THE DISCOVERIES OF FLINDERS AND BASS.


FROM these doleful chronicles of irresponsible tyranny, of crime, and famine, it is a relief to turn and contemplate the heroism of the two men to whose ill-rewarded enterprise the most brilliant discoveries on the Australian coasts are due.

In 1795 Captain Hunter, who had commanded the "First Fleet," was sent out again to supersede Governor Phillip. Among the gentlemen under his command were Matthew Flinders, midshipman; and George Bass, surgeon.
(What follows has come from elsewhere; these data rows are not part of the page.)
(* ===== verification/Global.v ===== *)
(** * Shared state, messages and the effects of a task (src/global.rs)

    Every task of the program works on the state the [Global] record shares: the
    peer list, the buffer and the started transports.  [World] is that state with
    the log of what tasks send, write and spawn; a task is a function of the world
    in the monad [M], which ends in a value, an [Err], a panic or not at all.

    A channel is named by a number; the receiving half of a channel may be gone,
    which the environment [Env] says, and a send to it fails.  Channels have no
    capacity: a [send] that would wait is a send that is accepted later.  A handler
    runs from one wait for a message to the next without interleaving. *)

From S2P Require Import Prelude Net Types Keys Wire Kad Buffer PeerList.
From stdpp Require Import list_relations list.

#[global] Instance TransportType_countable : Countable TransportType.
Proof.
  refine (inj_countable TransportType_to_byte
    (fun b => match TransportType_from_byte b with Ok t => Some t | _ => None end) _).
  by intros [].
Defined.

(** [hole_punching::_handle]: none of the three requests is acted on. *)
Definition hole_handle `{BitVecLib} (remote_peer : PeerId) (hole : Hole) (peers : PeerList) : res () :=
  match hole with
  | StunOne => Ok ()
  | StunTwo => Ok ()
  | Help => Ok ()
  end.

(** ** Messages *)

Record EndpointReceiver : Set := mkEndpointReceiver { endpoint_recv : N }.
Record SessionReceiver : Set := mkSessionReceiver { session_recv : N }.
Record TransSender : Set := mkTransSender { trans_chan : N }.

(** [TransportStream] (types/src/types.rs): the channels of a byte stream; two are
    equal when their transports are. *)
Record TransportStream : Set := mkTransportStream {
  ts_transport : TransportType;
  ts_sender : N;
  ts_receiver : N
}.

Definition TransportStream_eq (a b : TransportStream) : bool :=
  bool_decide (ts_transport a = ts_transport b).

Definition TransportStream_new (transport : TransportType) (sender receiver : N) : TransportStream :=
  mkTransportStream transport sender receiver.

Definition TransportStream_channel (s : TransportStream) : N * N := (ts_sender s, ts_receiver s).

(** Messages of the application: types/src/message.rs. *)
Inductive StreamType : Set :=
| ST_Req (p : Peer)
| ST_Res (is_ok : bool)
| ST_Ok (s : TransportStream).
(** A network for messages to [to]: the nodes have the ids they are listed under and
    sound tables, every entry of a table names a direct session with the peer of the
    entry, and so does a stable connection with the target; a node that has another
    in its table is in the table of the other. *)
Record network_wf (net : gmap PeerId NetNode) (to : PeerId) : Prop := mkNetworkWf {
  net_id x n : net !! x = Some n -> my_id (n_global n) = x;
  net_table x n : net !! x = Some n -> peer_list_wf (w_peer_list (n_world n));
  net_entries x n i v : net !! x = Some n -> dk_values (pl_dhts (w_peer_list (n_world n))) !! i = Some v ->
    exists s, session_of n (kv_session v) = Some s /\ remote_id s = peer_id (kv_peer v) /\ is_direct s = true;
  net_stable x n v d : net !! x = Some n -> pl_stables (w_peer_list (n_world n)) !! to = Some (v, d) ->
    exists s, session_of n (kv_session v) = Some s /\ remote_id s = to /\ is_direct s = true;
  net_symmetric x n y : net !! x = Some n -> y ∈ dht_keys (w_peer_list (n_world n)) ->
    exists n', net !! y = Some n' /\ x ∈ dht_keys (w_peer_list (n_world n'))
}.

End Network.

(** A journey that has ended stays so. *)
Lemma relay_hops_more `{BitVecLib, CryptoLib} (net : gmap PeerId NetNode) (to : PeerId) (k c : nat) (f : Flight) :
  relay_hops net to k f = None -> relay_hops net to (k + c) f = None.
Proof.
  revert f. induction k as [|k IH]; intros f; [done|]. cbn. destruct (relay_hop net to f) as [f'|]; [|done].
  cbn. apply IH.
Qed.

(** ** The two handlers of a hop *)

Section Hop.
Context `{BitVecLib, CryptoLib}.
Context (g : Global) (env : Env).

Lemma new_events_logged (w : World) (l : list Event) : new_events w (logged l w) = l.
Proof. unfold new_events. cbn [logged w_log]. apply drop_app_length. Qed.

(** A message for another node goes to the session the peer list names, when the
    node relays and that session is there. *)
Lemma relay_in_run (r : Relayed) (to : PeerId) (s : Session) (w : World) :
  to <> my_id g ->
  handle_endpoint g env (on_wire r to) (s, w) =
  (Done (), (s, logged (if is_relay_data g then
                          match PeerList_next_closest (w_peer_list w) to (remote_id s) with
                          | Some ss => if session_gone env ss then [] else [Ev_session ss (in_session r to)]
                          | None => []
                          end
                        else []) w)).
Proof.
  intros Hto. destruct r as [from data|from_peer]; unfold handle_endpoint, on_wire; rewrite run_self;
    rewrite bool_decide_false by done; (destruct (is_relay_data g); cbn [when]; [|by rewrite logged_nil]);
    rewrite run_shared; cbn [id]; (destruct (PeerList_next_closest _ _ _) as [ss|]; [|by rewrite logged_nil]);
    unfold ignore, world, send_session; (destruct (session_gone env ss); [by rewrite logged_nil|done]).
Qed.
(* ===== verification/Locks.v ===== *)
(** * Locks and full channels

    The task that answers the application and the task of a session share the lock
    of the peer list and the channel of the session, which holds 128 messages
    ([new_session_channel]).  The first task keeps the lock for reading while it
    waits for room in the channel ([SendMessage::StableConnect] and
    [SendMessage::Data] in src/server.rs); the second, which alone makes room, needs
    the lock for writing to make its connection stable ([Global::upgrade]).

    The two tasks are a transition system that stops at every wait: for the lock, for
    room and for a message.  What happens between two waits is what the handlers of
    [Server] and [Session] do.  A waiting writer keeps new readers out, as in tokio. *)

From S2P Require Import Prelude Net Types Keys Wire Kad KadMetric KadFacts KadTreeFacts KadTable Buffer PeerList Global Session Server SessionFacts SessionProps ServerProps StableProps.
From stdpp Require Import list_relations list relations.

Definition CAPACITY : nat := 128.

Section Locks.
Context `{BitVecLib, CryptoLib}.
Context (g : Global) (env : Env) (recv_data : bool).

(** Where the session is: waiting for a message, sending the sealed message to its
    transport, or waiting for the peer list with the rest of the handler to do. *)
Inductive Phase : Set :=
| Idle
| Sending (m : SessionMessage)
| Waiting (m : SessionMessage).

(** The two tasks; [offering] is the message the first task, which holds the lock,
    wants to put into the channel. *)
Record Tasks : Type := mkTasks {
  requests : list SendMessage;
  offering : option SessionMessage;
  queue : list SessionMessage;
  phase : Phase;
  session : Session;
  state : World
}.

(** Whether the handler of a message writes to the peer list. *)
Definition needs_list (s : Session) (m : SessionMessage) : bool :=
  match m with
  | SM_StableConnect _ _ => negb (is_stable s)
  | _ => false
  end.

Definition waiting (p : Phase) : bool := match p with Waiting _ => true | _ => false end.

Inductive step : Tasks -> Tasks -> Prop :=
| step_take r rs q p s w m :
    waiting p = false ->
    handle_request g env recv_data r w = (Done (), logged [Ev_session (session_sender s) m] w) ->
    step (mkTasks (r :: rs) None q p s w) (mkTasks rs (Some m) q p s w)
| step_offer rs q p s w m :
    length q < CAPACITY ->
    step (mkTasks rs (Some m) q p s w) (mkTasks rs None (q ++ [m]) p s w)
| step_receive rs o q s w m :
    step (mkTasks rs o (m :: q) Idle s w) (mkTasks rs o q (Sending m) s w)
| step_handle rs o q s s' w w' m :
    needs_list s m = false -> handle_outside g env m (s, w) = (Done (), (s', w')) ->
    step (mkTasks rs o q (Sending m) s w) (mkTasks rs o q Idle s' w')
| step_wait rs o q s w m :
    needs_list s m = true -> step (mkTasks rs o q (Sending m) s w) (mkTasks rs o q (Waiting m) s w)
| step_write rs q s s' w w' m :
    handle_outside g env m (s, w) = (Done (), (s', w')) ->
    step (mkTasks rs None q (Waiting m) s w) (mkTasks rs None q Idle s' w').
(** What the task of a connection does after the handshake. *)
Lemma quic_process_log (env : Env) (gone : bool) (c : QuicConn) (r : RemotePublic) (st : list (list byte))
    (out_sender : EndpointSender) (self_messages : list EndpointMessage) (out_type : OutType)
    (has_session : option SessionKey) (w : World) (e : Event) :
  quic_handshake read_to_end (qc_streams c) = (Some r, st) ->
  announce env gone (qc_remote_addr c) r out_sender out_type has_session w = (Done (), add_event e w) ->
  exists l, w_log (quic_process_stream env gone read_to_end c out_sender self_messages out_type has_session w).2 =
    w_log w ++ e :: l.
Proof.
  intros E He. unfold quic_process_stream. rewrite E, (run_done _ _ _ _ _ He).
  match goal with |- context [w_log (?m ?w0).2] => assert (extends w0 (m w0).2) as [l El] end.
  { pose proof (keeps_extends_emit (add_event e w)) as Hx.
    match goal with |- extends ?w0 (?m _).2 => assert (keeps (extends w0) m) as Hk'; [|by apply Hk', extends_refl] end.
    unfold forward, send_endpoint. task; apply Hx. }
  exists l. rewrite El. cbn [w_log add_event]. by rewrite <- app_assoc.
Qed.
(* ===== verification/Gossip.v ===== *)
(** * What a node tells others

    The peers a node names to a peer that connects ([help_dht]) and the sessions a
    gossip reaches ([PeerList_all]), against one reference: the peers a node
    knows; and what follows when one of them has a transport that cannot be started. *)

From S2P Require Import Prelude Net Types Keys Wire Kad KadMetric KadFacts KadTreeFacts KadTable Buffer PeerList Global Session Server Connect SessionFacts TaskInvariant SessionProps ServerProps ConnectProps NodeProps.
From stdpp Require Import list_relations list.

(** ** Maps filled by a loop *)

Lemma foldl_ext {A B : Type} (f f' : B -> A -> B) (l l' : list A) (b b' : B) :
  (forall b a, f b a = f' b a) -> l = l' -> b = b' -> foldl f b l = foldl f' b' l'.
Proof. intros Hf -> ->. revert b'. induction l' as [|a l IH]; intros b'; [done|]. cbn [foldl]. by rewrite Hf. Qed.

Section Filling.
Context {A V : Type} (f : A -> option (PeerId * V)).

Definition fill (m : gmap PeerId V) (l : list A) : gmap PeerId V :=
  foldl (fun m x => match f x with Some (k, v) => <[k := v]> m | None => m end) m l.

Lemma fill_other (l : list A) (m : gmap PeerId V) (k : PeerId) :
  (forall x v, x ∈ l -> f x <> Some (k, v)) -> fill m l !! k = m !! k.
Proof.
  unfold fill. revert m. induction l as [|x l IH]; intros m Hl; [done|]. cbn [foldl].
  rewrite IH by (intros y v Hy; apply Hl; by right).
  destruct (f x) as [[k' v]|] eqn:E; [|done]. rewrite lookup_insert_ne; [done|].
  intros ->. by apply (Hl x v); [left|].
Qed.

(** Elements for the same key bring the same value. *)
Lemma fill_keeps (l : list A) (m : gmap PeerId V) (k : PeerId) (v : V) :
  m !! k = Some v -> (forall y v', y ∈ l -> f y = Some (k, v') -> v' = v) -> fill m l !! k = Some v.
Proof.
  unfold fill. revert m. induction l as [|y l IH]; intros m Hm Hu; [done|]. cbn [foldl].
  apply IH; [|intros z v' Hz; apply Hu; by right]. destruct (f y) as [[k' v']|] eqn:E; [|done].
  destruct (decide (k' = k)) as [->|Hk]; [|by rewrite lookup_insert_ne].
  rewrite lookup_insert_eq. f_equal. apply (Hu y); [by left|done].
Qed.

Lemma fill_one (l : list A) (m : gmap PeerId V) (k : PeerId) (v : V) (x : A) :
  x ∈ l -> f x = Some (k, v) -> (forall y v', y ∈ l -> f y = Some (k, v') -> v' = v) -> fill m l !! k = Some v.
Proof.
  intros (l1 & l2 & ->)%list_elem_of_split E Hu. unfold fill. rewrite foldl_app. cbn [foldl]. rewrite E.
  apply fill_keeps; [by rewrite lookup_insert_eq|]. intros y v' Hy. apply Hu. apply elem_of_app. right. by right.
Qed.

End Filling.

(** ** The peers a node knows *)

(** A stable connection, or an entry of the table. *)
Definition known `{BitVecLib} (pl : PeerList) (id : PeerId) : option KadValue :=
  match pl_stables pl !! id with
  | Some (v, _) => Some v
  | None => match DoubleKadTree_search (pl_dhts pl) id with Some (v, true) => Some v | _ => None end
  end.

Section Known.
Context `{BitVecLib}.

Lemma table_key_found (d : DoubleKadTree) (id : PeerId) :
  table_wf d -> id ∈ DoubleKadTree_keys d ->
  exists v, DoubleKadTree_search d id = Some (v, true) /\ peer_id (kv_peer v) = id.
Proof.
  intros Hwf Hin. pose proof (table_search_spec d id Hwf) as Hs.
  destruct (DoubleKadTree_search d id) as [[v [|]]|]; [by exists v; destruct Hs|by destruct Hs|done].
Qed.

Lemma table_found_key (d : DoubleKadTree) (id : PeerId) (v : KadValue) :
  table_wf d -> DoubleKadTree_search d id = Some (v, true) ->
  id ∈ DoubleKadTree_keys d /\ peer_id (kv_peer v) = id.
Proof. intros Hwf E. pose proof (table_search_spec d id Hwf) as Hs. rewrite E in Hs. tauto. Qed.

(** A map that is filled from the table and then from the stable connections. *)
Lemma fill_known {V : Type} (pl : PeerList) (keep : PeerId -> bool) (value : KadValue -> V)
    (from_table : PeerId -> option (PeerId * V)) (id : PeerId) :
  peer_list_wf pl ->
  (forall key v, key ∈ DoubleKadTree_keys (pl_dhts pl) -> DoubleKadTree_search (pl_dhts pl) key = Some (v, true) ->
     from_table key = if keep key then Some (key, value v) else None) ->
  fill (fun '(p, (v, _)) => if keep p then Some (p, value v) else None)
    (fill from_table ∅ (DoubleKadTree_keys (pl_dhts pl))) (map_to_list (pl_stables pl)) !! id =
  if keep id then value <$> known pl id else None.
Proof.
  intros Hwf Ht. unfold known. destruct (keep id) eqn:Hk.
  2: { rewrite !fill_other; [done| |].
    - intros key v Hin E. destruct (table_key_found _ _ Hwf Hin) as (v' & Es & _). rewrite (Ht key v' Hin Es) in E.
      destruct (keep key) eqn:E'; [|done]. injection E as -> _. congruence.
    - intros [p [v d]] v' _ E. destruct (keep p) eqn:E'; [|done]. injection E as -> _. congruence. }
  destruct (pl_stables pl !! id) as [[v d]|] eqn:Es.
  - apply (fill_one _ _ _ _ _ (id, (v, d))); [by apply elem_of_map_to_list|by rewrite Hk|].
    intros [p [v' d']] v'' Hin%elem_of_map_to_list E. destruct (keep p); [|done]. injection E as -> <-.
    rewrite Es in Hin. by injection Hin as <- _.
  - rewrite fill_other.
    2: { intros [p [v' d']] v'' Hin%elem_of_map_to_list E. destruct (keep p); [|done]. injection E as -> _. congruence. }
    destruct (decide (id ∈ DoubleKadTree_keys (pl_dhts pl))) as [Hin|Hin].
    + destruct (table_key_found _ _ Hwf Hin) as (v & E & _). rewrite E.
      apply (fill_one _ _ _ _ _ id); [done|by rewrite (Ht id v Hin E), Hk|].
      intros key v' Hin' E'. destruct (table_key_found _ _ Hwf Hin') as (v2 & E2 & _). rewrite (Ht key v2 Hin' E2) in E'.
      destruct (keep key); [|done]. injection E' as -> <-. congruence.
    + rewrite fill_other.
      * destruct (DoubleKadTree_search (pl_dhts pl) id) as [[v [|]]|] eqn:E; [|done..].
        by apply (table_found_key _ _ _ Hwf) in E as [? _].
      * intros key v' Hin' E'. destruct (table_key_found _ _ Hwf Hin') as (v2 & E2 & _). rewrite (Ht key v2 Hin' E2) in E'.
        destruct (keep key); [|done]. injection E' as -> _. done.
Qed.

(** The sessions of [all]. *)
Lemma PeerList_all_lookup (pl : PeerList) (id : PeerId) :
  peer_list_wf pl -> PeerList_all pl !! id = kv_session <$> known pl id.
Proof.
  intros Hwf.
  rewrite <- (fill_known pl (fun _ => true) kv_session
    (fun key => match dht_get pl key with Some (sender, _, _) => Some (key, sender) | None => None end) id Hwf).
  - unfold PeerList_all, fill. f_equal. apply foldl_ext; [by intros m [p [v d]]|done|].
    apply foldl_ext; [|done|done]. intros m key. by destruct (dht_get pl key) as [[[]]|].
  - intros key v _ E. unfold dht_get. by rewrite E.
Qed.

(** The map [help_dht] collects. *)
Lemma help_dht_map (pl : PeerList) (asker : PeerId) :
  peer_list_wf pl ->
  exists m : gmap PeerId Peer, help_dht pl asker = map snd (map_to_list m) /\
    forall id, m !! id = if negb (bool_decide (id = asker)) then kv_peer <$> known pl id else None.
Proof.
  intros Hwf.
  set (from_table := fun key => if bool_decide (key = asker) then None
    else match DoubleKadTree_search (pl_dhts pl) key with
         | Some (v, true) => Some (peer_id (kv_peer v), kv_peer v) | _ => None end).
  exists (fill (fun '(p, (v, _)) => if negb (bool_decide (p = asker)) then Some (p, kv_peer v) else None)
    (fill from_table ∅ (DoubleKadTree_keys (pl_dhts pl))) (map_to_list (pl_stables pl))).
  split.
  - unfold help_dht, fill. f_equal. f_equal. apply foldl_ext; [|done|].
    + intros m [p [v d]]. by destruct (bool_decide (p = asker)).
    + apply foldl_ext; [|done|done]. intros m key. unfold from_table. destruct (bool_decide (key = asker)); [done|].
      by destruct (DoubleKadTree_search (pl_dhts pl) key) as [[v [|]]|].
  - intros id. apply (fill_known pl (fun id => negb (bool_decide (id = asker))) kv_peer from_table id Hwf).
    intros key v _ E. unfold from_table. destruct (bool_decide (key = asker)); [done|]. rewrite E. cbn [negb].
    by rewrite (proj2 (table_found_key _ _ _ Hwf E)).
Qed.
Flinders was born at Donington, in Lincolnshire. He was a descendant of the Flemish colonists, introduced by Henry VII., who first taught the English how to turn desolate, heron-haunted swamps into rich pastures. From his earliest years he displayed an adventurous and investigating spirit. It is among the traditions of his family, that on the day he was promoted from petticoats to "buttoned clothes," after being lost for hours, he was found in the middle of one of the sea marshes, his pockets stuffed with pebbles tracing the runlets of water, "wanting to know where they came from." Being desirous of entering the navy, he taught himself navigation from "Euclid" and Robertson's "Elements," without the aid of a master. In 1793, at the age of sixteen, he presented himself as a volunteer on board the Scipio, Captain (afterwards Admiral) Pasley, by whom he was placed on the quarter-deck, and at the instance of that commander joined the Providence, Captain Bligh (afterwards so infamous), engaged to carry bread-fruit trees to the West Indies. In this voyage he was entrusted with the charge of the chronometer, and took his first lesson in the construction of charts.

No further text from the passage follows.